Téhéran maintient une position ambiguë face à la proposition américaine visant à mettre fin à la guerre dans le Golfe. Selon un haut responsable iranien interrogé mercredi par Reuters sous couvert d’anonymat, l’Iran continue d’examiner le document, malgré une première réaction jugée « négative ». À ce stade, aucune décision formelle de rejet n’aurait été arrêtée.
En public toutefois, les autorités iraniennes affichent une hostilité ferme à toute perspective de négociation avec l’administration du président américain Donald Trump, en multipliant les déclarations de rejet catégorique.
Dans les faits, l’absence de réponse officielle transmise au Pakistan, qui a relayé au nom de Washington une proposition articulée en 15 points, laisse penser que des discussions internes sont en cours au sein du pouvoir iranien.
Un responsable de la sécurité pakistanais a confirmé qu’Islamabad, après avoir transmis le document, a relancé le ministre iranien des Affaires étrangères et reste dans l’attente d’une réponse.
Un autre responsable iranien avait auparavant confirmé la réception de l’offre, évoquant la possibilité de pourparlers au Pakistan ou en Turquie si les discussions venaient à se concrétiser.
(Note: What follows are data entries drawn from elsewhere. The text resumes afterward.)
(* ===== verification/ClientProps.v ===== *)
(** * The management client: properties

    Complete lists, updates that fall back to a creation, and the retry after
    the controller refused a session. *)

From S2P Require Import Prelude GoSlices GoStrings Errors ZitiTypes Credentials RestModel.
From S2P Require Import World ZitiClient.

#[local] Open Scope mz_scope.

(** ** Pages *)

(** The page of a controller that holds the list [l]. *)
Definition page {D} (l : list (option D)) (limit offset : Z) : result (listing D) :=
  inr (Some (Some (take (Z.to_nat limit) (drop (Z.to_nat offset) l)))).

Lemma head_app {A} (l k : list A) : head (l ++ k) = match head l with Some a => Some a | None => head k end.
Proof. by destruct l. Qed.

(** The number of requests for a list of that length: the full pages and the
    one that is not full. *)
Definition requests (n : nat) : nat := S (n / 100).

Lemma requests_step n fuel : 100 ≤ n → requests n ≤ S fuel → requests (n - 100) ≤ fuel.
Proof.
  unfold requests. intros Hn Hf. assert (n / 100 = S ((n - 100) / 100)) as E; [|lia].
  replace n with (1 * 100 + (n - 100)) at 1 by lia. by rewrite Nat.div_add_l.
Qed.

(** A page that is full, of a list that is longer. *)
Lemma page_count {D} (l : list D) offset :
  let items := take (Z.to_nat pageLimit) (drop (Z.to_nat (Z.of_nat offset)) l) in
  let count := Z.of_nat (length items) in
  if (count =? 0)%Z || (count <? pageLimit)%Z then drop offset l = items
  else count = 100%Z ∧ 100 ≤ length (drop offset l) ∧ drop offset l = items ++ drop (offset + 100) l.
Proof.
  cbv zeta. unfold pageLimit. rewrite Nat2Z.id. change (Z.to_nat 100) with 100.
  rewrite length_take. case_test.
  - symmetry. apply take_ge. apply orb_true_iff in Heqb as [?%Z.eqb_eq|?%Z.ltb_lt]; lia.
  - apply orb_false_iff in Heqb as [?%Z.eqb_neq ?%Z.ltb_ge].
    rewrite <-drop_drop, take_drop. split_and!; [lia..|done].
Qed.

Section Pages.
Context (env : ∀ o, clientResp o).

Lemma findPaged_answer {D A} action (fetch : Z → Z → client (result (listing D)))
    (from : option D → option A) hit (l : list (option D)) fuel offset :
  (∀ offset, (0 <= offset)%Z → answer env (fetch pageLimit offset) = Some (page l pageLimit offset)) →
  requests (length (drop offset l)) ≤ fuel →
  answer env (findPaged action fetch from hit fuel (Z.of_nat offset)) =
    Some (inr (head (List.filter hit (omap from (drop offset l))))).
Proof.
  intros Hfetch. revert offset. induction fuel as [|fuel IH]; intros offset Hfuel; [unfold requests in Hfuel; lia|].
  cbn [findPaged]. rewrite answer_bind, Hfetch by lia. unfold page at 1. cbn [default from_option id].
  pose proof (page_count l offset) as Hcount. cbv zeta in *.
  set (items := take (Z.to_nat pageLimit) (drop (Z.to_nat (Z.of_nat offset)) l)) in *.
  destruct (_ || _) eqn:Hlast.
  - rewrite Hcount. by destruct (head _).
  - destruct Hcount as (Hn & Hlen & E).
    rewrite E, omap_app, List.filter_app, head_app. destruct (head (List.filter hit (omap from items))); [done|].
    rewrite Hn. replace (Z.of_nat offset + 100)%Z with (Z.of_nat (offset + 100)) by lia. apply IH.
    rewrite <-drop_drop, length_drop. by apply requests_step.
Qed.

Lemma pageIdentities_app a b :
  pageIdentities (a ++ b) =
  match pageIdentities a with
  | inl err => inl err
  | inr l => match pageIdentities b with inl err => inl err | inr k => inr (l ++ k) end
  end.
Proof.
  induction a as [|x a IH]; cbn [app pageIdentities]; [by destruct (pageIdentities b)|].
  destruct (identityFromEnvelope (Some x)); [reflexivity|]. rewrite IH.
  destruct (pageIdentities a); [reflexivity|]. by destruct (pageIdentities b).
Qed.

Lemma listIdentities_answer api (l : list (option IdentityDetail)) fuel offset acc ids :
  (∀ offset, (0 <= offset)%Z → env (Rest api (RListIdentities pageLimit offset)) = page l pageLimit offset) →
  requests (length (drop offset l)) ≤ fuel → pageIdentities (drop offset l) = inr ids →
  answer env (listIdentities api fuel (Z.of_nat offset) acc) = Some (inr (acc ++ ids)).
Proof.
  intros Hfetch. revert offset acc ids.
  induction fuel as [|fuel IH]; intros offset acc ids Hfuel Hids; [unfold requests in Hfuel; lia|].
  cbn [listIdentities bind rest call answer]. rewrite Hfetch by lia. unfold page at 1.
  pose proof (page_count l offset) as Hcount. cbv zeta in *.
  set (items := take (Z.to_nat pageLimit) (drop (Z.to_nat (Z.of_nat offset)) l)) in *.
  destruct (_ || _) eqn:Hlast.
  - rewrite Hcount in Hids. by rewrite Hids.
  - destruct Hcount as (Hn & Hlen & E). rewrite E, pageIdentities_app in Hids.
    destruct (pageIdentities items) as [e|k]; [done|].
    destruct (pageIdentities (drop (offset + 100) l)) as [e|k'] eqn:Hk'; [done|]. injection Hids as <-.
    rewrite Hn, app_assoc. replace (Z.of_nat offset + 100)%Z with (Z.of_nat (offset + 100)) by lia.
    apply IH; [|done]. rewrite <-drop_drop, length_drop. by apply requests_step.
Qed.

End Pages.

(** ** Sessions *)

Section Client.
Context `{UnicodeTables} `{CredentialParsers}.

(** The client holds a session for the current credentials. *)
Definition loggedIn (env : ∀ o, clientResp o) (cfg : ManagementConfig) (api : session) : Prop :=
  env LoadConfig = inr cfg ∧ env LockedRead = (Some api, cfg).

Lemma use_answer {A} env cfg api (fn : session → client (result A)) a :
  loggedIn env cfg api → answer env (fn api) = Some (inr a) →
  answer env (use true fn) = Some (inr a).
Proof.
  intros [Hl Hr] Ha. unfold use, useAuthenticatedClient, getOrAuthenticate, loadCurrentConfig.
  cbn [negb bind perform call answer]. rewrite Hl. cbn [bind call answer]. rewrite Hr. cbn [andb].
  assert (sameManagementConfig cfg cfg = true) as ->
    by (unfold sameManagementConfig; by rewrite !bool_decide_true).
  cbn [bind answer]. by rewrite answer_bind, Ha.
Qed.

(** C30. Lists are read completely, and the loops end.  Against a controller
    that answers the pages of its lists, with a session at hand and at least one
    request more than there are full pages, [ListIdentities] returns every
    identity, in order, and each paged [Find*ByName] returns the first object
    of the name in the whole list, or nil when there is none: no object is
    missed at a page boundary, and a list whose length is a multiple of the
    page size ends with an empty page. *)
Theorem lists_complete (env : ∀ o, clientResp o) (cfg : ManagementConfig) (api : session) (pages : nat)
    (identities : list (option IdentityDetail)) (ids : list Identity)
    (policies : list (option ServicePolicyDetail)) (serps : list (option ServiceEdgeRouterPolicyDetail))
    (routers : list (option EdgeRouterDetail)) :
  loggedIn env cfg api →
  (∀ offset, (0 <= offset)%Z →
     env (Rest api (RListIdentities pageLimit offset)) = page identities pageLimit offset ∧
     env (Rest api (RListServicePolicies pageLimit offset)) = page policies pageLimit offset ∧
     env (Rest api (RListSerps pageLimit offset)) = page serps pageLimit offset ∧
     env (Rest api (RListEdgeRouters pageLimit offset)) = page routers pageLimit offset) →
  pageIdentities identities = inr ids →
  requests (length identities) ≤ pages → requests (length policies) ≤ pages →
  requests (length serps) ≤ pages → requests (length routers) ≤ pages →
  answer env (ListIdentities true pages) = Some (inr ids) ∧
  ∀ name,
    answer env (FindIdentityByName true pages name) =
      Some (inr (head (List.filter (λ i, bool_decide (IdentName i = name)) ids))) ∧
    answer env (FindAccessPolicyByName true pages name) =
      Some (inr (head (List.filter (λ p, bool_decide (PolicyName p = name))
                         (omap (λ d, accessPolicyFromEnvelope (Some d)) policies)))) ∧
    answer env (FindServiceEdgeRouterPolicyByName true pages name) =
      Some (inr (head (List.filter (λ p, bool_decide (SerpName p = name))
                         (omap serviceEdgeRouterPolicyFromDetail serps)))) ∧
    answer env (FindEdgeRouterByName true pages name) =
      Some (inr (head (List.filter (λ r, bool_decide (EdgeRouterName r = name))
                         (omap edgeRouterFromDetail routers)))).
Proof.
  intros Hin Henv Hids Hi Hp Hs Hr.
  assert (answer env (ListIdentities true pages) = Some (inr ids)) as Hlist.
  { apply (use_answer _ cfg api); [done|]. rewrite <-(app_nil_l ids).
    apply (listIdentities_answer env api identities pages 0 [] ids); [|done..]. intros. by apply Henv. }
  split; [done|]. intros name. split_and!.
  - unfold FindIdentityByName. rewrite answer_bind, Hlist. done.
  - apply (use_answer _ cfg api); [done|]. apply (findPaged_answer env _ _ _ _ policies _ 0); [|done].
    intros. cbn. f_equal. by apply Henv.
  - apply (use_answer _ cfg api); [done|]. apply (findPaged_answer env _ _ _ _ serps _ 0); [|done].
    intros. cbn. f_equal. by apply Henv.
  - apply (use_answer _ cfg api); [done|]. apply (findPaged_answer env _ _ _ _ routers _ 0); [|done].
    intros. cbn. f_equal. by apply Henv.
Qed.

End Client.

(** ** A concrete controller

    101 identities: the one that is looked for is on the second page. *)
Definition exIdentityDetail (name : string) : option IdentityDetail :=
  Some {| RestIdentID := Some ("id-" +:+ name); RestIdentName := Some name; RestIdentType := Some "User";
          RestIdentRoleAttributes := Some ["#a"]; RestIdentExternalID := None |}.

Definition exIdentityDetails : list (option IdentityDetail) :=
  replicate 100 (exIdentityDetail "alice") ++ [exIdentityDetail "bob"].

Definition exRouterDetails : list (option EdgeRouterDetail) :=
  [None; Some {| RestRouterID := Some " r1"; RestRouterName := Some "edge " |}].

Definition exRest (o : restOp) : restResp o :=
  match o return restResp o with
  | RListIdentities limit offset => page exIdentityDetails limit offset
  | RListServicePolicies limit offset => page [] limit offset
  | RListSerps limit offset => page [] limit offset
  | RListEdgeRouters limit offset => page exRouterDetails limit offset
  | _ => inl (CodedError 500 "unavailable")
  end.

Definition exController (o : clientOp) : clientResp o :=
  match o return clientResp o with
  | LoadConfig => inr exManagementConfig
  | LockedRead => (Some 7, exManagementConfig)
  | LockedStore _ _ => tt
  | LockedInvalidate => tt
  | Login _ => inl (CodedError 401 "unauthorized")
  | Rest _ o => exRest o
  | Clock => 0%Z
  end.

Definition exIdent (name : string) : Identity :=
  {| IdentID := "id-" +:+ name; IdentName := name; IdentType := "User"; IdentRoleAttributes := ["#a"];
     IdentCreateOTT := false; IdentExternalID := "" |}.

Lemma lists_complete_witness :
  let _ := asciiTables in let _ := exParsers in
  answer exController (FindIdentityByName true 2 "bob") = Some (inr (Some (exIdent "bob"))) ∧
  answer exController (FindEdgeRouterByName true 2 "edge") =
    Some (inr (Some {| EdgeRouterID := "r1"; EdgeRouterName := "edge" |})).
Proof.
  intros tables parsers.
  destruct (@lists_complete tables parsers exController exManagementConfig 7 2 exIdentityDetails
    (replicate 100 (exIdent "alice") ++ [exIdent "bob"]) [] [] exRouterDetails) as [_ H].
  - by split.
  - intros offset _. split_and!; reflexivity.
  - vm_compute. reflexivity.
  - vm_compute. lia.
  - vm_compute. lia.
  - vm_compute. lia.
  - vm_compute. lia.
  - split; [destruct (H "bob") as [Hb _]; rewrite Hb; vm_compute; reflexivity|].
    destruct (H "edge") as (_ & _ & _ & Hr). rewrite Hr. vm_compute. reflexivity.
Defined.

(** [FindServiceByName] reads one page, whose length the controller chooses: with
    a page of ten, a service further down is not found although it exists. *)
Definition exServiceDetail (name : string) : option ServiceDetail :=
  Some {| RestServiceID := Some ("id-" +:+ name); RestServiceName := Some name;
          RestServiceRoleAttributes := None; RestServiceConfigs := [] |}.

Definition exServices : list (option ServiceDetail) :=
  replicate 10 (exServiceDetail "other") ++ [exServiceDetail "shop"].

Definition exDefaultPage (o : clientOp) : clientResp o :=
  match o return clientResp o with
  | Rest _ RListServices => inr (Some (Some (take 10 exServices)))
  | o => exController o
  end.

Example service_beyond_first_page :
  exServiceDetail "shop" ∈ exServices ∧
  answer exDefaultPage (@FindServiceByName asciiTables exParsers true "shop") = Some (inr None).
Proof.
  split; [unfold exServices; apply elem_of_app; right; left|vm_compute; reflexivity].
Qed.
Une telle médiation renforcerait considérablement le rôle diplomatique d’Islamabad sur la scène internationale.
Aucun détail n’a filtré sur le contenu exact de la proposition, ni sur son éventuelle correspondance avec le plan américain en 15 points déjà évoqué par plusieurs médias.
Marchés prudents, tensions persistantes
Les marchés financiers ont réagi avec retenue à ces signaux contradictoires. En Europe comme à Wall Street, les principaux indices ont terminé en hausse modérée mercredi, après avoir nettement réduit leurs gains enregistrés en début de séance, sur fond d’espoirs de désescalade. Les prix du pétrole, de leur côté, poursuivaient leur repli.
Selon plusieurs sources proches du gouvernement israélien, le cabinet de sécurité du Premier ministre Benjamin Netanyahu a été informé de la proposition américaine.
Celle-ci inclurait notamment le démantèlement des stocks d’uranium hautement enrichi de l’Iran, l’arrêt de l’enrichissement, des restrictions sur le programme balistique et la fin du soutien à des groupes alliés dans la région.
Parallèlement, le Pentagone envisagerait le déploiement de milliers de parachutistes supplémentaires dans le Golfe, afin d’élargir les options militaires de Washington, en complément de forces de Marines déjà en cours d’acheminement.
Au sein même de l’appareil iranien, des divergences semblent apparaître. « Votre lutte intérieure en est-elle arrivée au point où vous négociez avec vous-mêmes ? », a lancé Ebrahim Zolfaqari, porte-parole du commandement central de l’armée iranienne, rejetant toute possibilité d’accord avec les États-Unis.
Les combats se poursuivent sur le terrain
Malgré les ouvertures diplomatiques évoquées en coulisses, les hostilités ne faiblissent pas. Quatre semaines après le début du conflit, marqué par des milliers de morts et de fortes turbulences sur les marchés énergétiques mondiaux, les échanges de frappes entre l’Iran et Israël se poursuivent.
L’armée israélienne a annoncé avoir mené de nouvelles frappes contre des infrastructures à Téhéran et affirme avoir ciblé notamment deux sites de production de missiles de croisière. Des sources iraniennes font état de dégâts dans des zones résidentielles.
En Israël, les sirènes d’alerte ont de nouveau retenti mercredi, poussant les habitants à se réfugier dans des abris.
Le Koweït et l’Arabie saoudite ont également indiqué avoir intercepté des drones, sans en préciser l’origine.
De son côté, Donald Trump a affirmé mardi que des discussions étaient en cours avec « les bonnes personnes » en Iran, assurant que Téhéran manifestait une volonté « très forte » de parvenir à un accord.